### EXERCISE REQUIREMENTS
Your answer should be the lines below from the one holding "Z.land (Z.shiftr x" through the one holding "(** Linear arithmetic", copied exactly and with nothing else.

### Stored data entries
::::

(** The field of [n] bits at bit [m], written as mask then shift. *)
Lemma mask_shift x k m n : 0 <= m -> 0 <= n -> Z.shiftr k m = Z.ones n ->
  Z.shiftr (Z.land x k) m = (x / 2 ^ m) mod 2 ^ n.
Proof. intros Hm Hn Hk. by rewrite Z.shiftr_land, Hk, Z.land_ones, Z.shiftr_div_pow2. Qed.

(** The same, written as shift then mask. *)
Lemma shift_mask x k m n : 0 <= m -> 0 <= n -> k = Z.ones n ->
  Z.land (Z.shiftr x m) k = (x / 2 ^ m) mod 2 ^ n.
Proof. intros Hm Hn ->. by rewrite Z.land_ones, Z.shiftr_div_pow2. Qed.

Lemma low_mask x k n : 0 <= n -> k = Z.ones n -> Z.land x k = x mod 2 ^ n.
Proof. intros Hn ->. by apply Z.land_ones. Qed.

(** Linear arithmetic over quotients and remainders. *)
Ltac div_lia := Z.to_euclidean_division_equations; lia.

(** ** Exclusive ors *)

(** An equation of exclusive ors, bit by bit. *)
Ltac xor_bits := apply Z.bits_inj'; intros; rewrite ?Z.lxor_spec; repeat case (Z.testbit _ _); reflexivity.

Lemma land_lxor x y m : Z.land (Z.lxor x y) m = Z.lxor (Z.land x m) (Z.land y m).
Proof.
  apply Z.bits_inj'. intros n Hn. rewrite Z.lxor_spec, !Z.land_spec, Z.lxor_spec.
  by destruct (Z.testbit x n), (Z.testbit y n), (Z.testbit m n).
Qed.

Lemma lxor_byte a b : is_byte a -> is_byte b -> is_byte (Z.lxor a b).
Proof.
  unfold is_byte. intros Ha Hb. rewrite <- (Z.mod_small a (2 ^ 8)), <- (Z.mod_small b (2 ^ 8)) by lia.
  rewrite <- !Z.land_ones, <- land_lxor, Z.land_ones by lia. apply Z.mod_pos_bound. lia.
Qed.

::::

### RESPONSE BELOW
  Z.land (Z.shiftr x m) k = (x / 2 ^ m) mod 2 ^ n.
Proof. intros Hm Hn ->. by rewrite Z.land_ones, Z.shiftr_div_pow2. Qed.

Lemma low_mask x k n : 0 <= n -> k = Z.ones n -> Z.land x k = x mod 2 ^ n.
Proof. intros Hn ->. by apply Z.land_ones. Qed.

(** Linear arithmetic over quotients and remainders. *)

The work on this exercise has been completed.